Nonzero temperatures and emergent disorder in spin liquids

Abstract

At absolute zero temperature, spin liquids are known to exhibit a fascinating array of phenomena including topological order, emergent gauge fields, and the existence of exotic quasiparticles with fractional statistics. Meanwhile, at temperatures that are high compared to all characteristic interaction energy scales in the system, they often behave as trivial, uncorrelated paramagnets. This thesis aims to better understand the behaviour of spin liquids at temperatures that are intermediate, lying between these two extremes. At such intermediate temperatures, a finite density of defects are thermally excited, which inherit the peculiar properties of the proximate, zero temperature spin liquid state. Although the two limits are in most cases continuously connected via a crossover, these exotic defects have the potential to drastically alter the properties of the system. In spite of half a century of progress since the original ideas of Pauling and Anderson, quantum spin liquids have evaded unambiguous experimental detection. Therefore any precursor diagnostics in this temperature regime would be greatly beneficial before attempting to reach challengingly low temperatures where the effect of thermally excited defects is altogether negligible.
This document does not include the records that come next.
Lemma abort_send_call :
  b = false -> yields (run_ucall k g UAbortSend) (outcome b k i cfg UAbortSend).
Proof.
  intros Eb. pose proof Hrun as (st & d & Ho & (ie & Hd & Hf) & _).
  cbn [run_ucall]. unfold Lpuart_Uart_Ip_AbortSendingData. enter Ho.
  rewrite (op_base _ _ _ _ _ _ Ho), (opened_state _ _ _ _ _ _ _ Ho), (opened_config _ _ _ _ _ _ _ Ho). cbn [res_bind].
  assert (forall st' d', calm ie d' -> TxBuff st' = TxBuff st -> TxSize st' = TxSize st -> rx_part st' = rx_part st ->
    calm ie d' /\ fine ie st') as Hfine.
  { intros st' d' Hd' Hbf Hs Hr. split; [done|]. eapply rx_part_fine; [done| |done]. unfold tx_ok. rewrite Hbf, Hs. apply Hf. }
  destruct (IsTxBusy st) eqn:Ebusy; cbn [negb].
  - eapply yields_bind with (P := fun '(_, g') => running b k i cfg g').
    + eapply yields_bind with (P := fun '(st', d') => calm ie d' /\ fine ie st').
      * eapply yields_bind with (P := fun '(st', d') => calm ie d' /\ fine ie st').
        -- destruct (bool_decide _); [|by apply yields_ok, Hfine].
           eapply yields_mono; [by apply (complete_send_ok ie)|]. intros [st' d'] (? & ? & ? & ?). by apply Hfine.
        -- intros [st' d'] [Hd' Hf']. calmly. intros d2 Hd2. by apply yields_ok.
      * intros [st' d'] [Hd' Hf']. eapply yields_bind; [eapply (put_running b); [done..|by rewrite Eb]|]. intros g' Hg'.
        by apply yields_ok.
    + intros [s g'] Hg'. apply yields_ok. split; [done|]. by rewrite Eb.
  - cbn [res_bind]. eapply (put_outcome _ _ _ _ _ _ _ ie); [done..| |]; by rewrite Eb.
Qed.

(** Calls on the receiver leave the transmitter as it is. *)
Lemma receive_outcome st d ie st' d' c s :
  opened g k i st cfg d -> fine false st -> calm ie d' -> rx_ok st' -> (ie = true -> 0 < RxSize st') ->
  tx_part st' = tx_part st -> is_send c = false -> (b = true -> IsTxBusy st = true) ->
  yields (let! '(st, g) := (let! g := put_uart g k i st' d' in Ok (s, g)) in Ok (Some st, g)) (outcome b k i cfg c).
Proof.
  intros Ho (Ht & _) Hd' Hr' Hi' Ht' Hc Hb. eapply (put_outcome _ _ _ _ _ _ _ ie); [done|done| |..].
  - split_and!; [by eapply tx_part_ok|done|done].
  - intros Eb. rewrite (tx_part_busy _ _ Ht'). by apply Hb.
  - by rewrite Hc.
Qed.
Lemma fine_off ie st : fine ie st -> fine false st.
Proof. by intros (? & ? & _). Qed.

Lemma sync_receive_call p n T :
  ucall_ok (USyncReceive p n T) -> yields (run_ucall k g (USyncReceive p n T)) (outcome b k i cfg (USyncReceive p n T)).
Proof.
  intros (Hp & Hn & HT & HT2). pose proof Hrun as (st & d & Ho & (ie & Hd & Hf) & Hb).
  cbn [run_ucall]. unfold Lpuart_Uart_Ip_SyncReceive. enter Ho.
  destruct p as [[buf j]|]; [|by destruct Hp as [_ []]]. rewrite bool_decide_eq_true_2 by done.
  rewrite (assert_true (0 <? n)) by (by apply Z.ltb_lt). cbn [assert res_bind].
  rewrite (op_base _ _ _ _ _ _ Ho), (opened_state _ _ _ _ _ _ _ Ho). cbn [res_bind].
  destruct (IsRxBusy st) eqn:Eb; [by apply same_outcome|]. rewrite (opened_config _ _ _ _ _ _ _ Ho). cbn [res_bind].
  destruct (sync_receive_ok ie cfg st d _ n T Hd Hp HT HT2) as ([[s st'] d'] & -> & Hd' & Hr' & Ht'). cbn [res_bind].
  eapply receive_outcome; [done|by eapply fine_off|done..].
Qed.

Lemma async_receive_call p n :
  ucall_ok (UAsyncReceive p n) -> yields (run_ucall k g (UAsyncReceive p n)) (outcome b k i cfg (UAsyncReceive p n)).
Proof.
  intros (Hp & Hn). pose proof Hrun as (st & d & Ho & (ie & Hd & Hf) & Hb).
  cbn [run_ucall]. unfold Lpuart_Uart_Ip_AsyncReceive. enter Ho.
  destruct p as [[buf j]|]; [|by destruct Hp as [_ []]]. rewrite bool_decide_eq_true_2 by done.
  rewrite (assert_true (0 <? n)) by (by apply Z.ltb_lt). cbn [assert res_bind].
  rewrite (opened_state _ _ _ _ _ _ _ Ho). cbn [res_bind].
  destruct (IsRxBusy st) eqn:Eb; [by apply same_outcome|].
  rewrite (op_base _ _ _ _ _ _ Ho), (opened_config _ _ _ _ _ _ _ Ho). cbn [res_bind]. destruct (bool_decide _).
  - match goal with |- context [Lpuart_Uart_Ip_StartReceiveDataUsingInt ?x _ _ _] =>
      destruct (start_receive_ok ie x d _ n Hd Hp) as ([[s st'] d'] & -> & Hd' & Hr' & Hs' & Ht') end.
    cbn [res_bind]. eapply receive_outcome; [done|by eapply fine_off|done|done|by rewrite Hs'|done|done|done].
  - cbn [res_bind]. eapply receive_outcome; [done|by eapply fine_off|done|apply Hf|apply Hf|done|done|done].
Qed.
The thesis begins by considering the evolution of quantum mechanical entanglement with temperature in the toric code, utilising concepts borrowed from the field of quantum information theory. This highlights the importance of an intermediate temperature regime in which the ground state manifold does not have well-developed quantum coherence, but excitations out of the ground state sector are exponentially suppressed with temperature by their gap. The focus then moves to understanding how high-energy quasiparticles in the toric code propagate through a background of incoherent, thermally-generated gauge field excitations within this intermediate temperature regime. Analytical progress is made by making use of a mapping to the Bethe lattice, allowing predictions to be made about the experimentally measurable finite temperature dynamical structure factor. I then look at the propagation of quasiparticles in a different context: Classical spin ice. When spin ice is subjected to rapid cooling, the density of excitations (monopoles) form long-lived metastable plateaux as a result of the formation of noncontractible pairs. I develop a thorough understanding of the origin of these plateaux by formulating the problem in terms of reaction–diffusion processes and performing large-scale simulations, which both suggest that the long-range nature of the interactions between monopoles is the linchpin of the plateaux. Finally, I consider the nonequilibrium dynamics of quantum spin liquids in closed systems at finite energy density. In this context, the emergent (self-generated) nature of the disorder plays a crucial role, allowing the system to generically exist in a superposition of different disorder realisations. I show that this property gives rise to power law decay of the dynamical structure factor and unbounded logarithmic growth of entanglement in time, just as for many-body localised systems, despite the existence of a mapping to free fermions.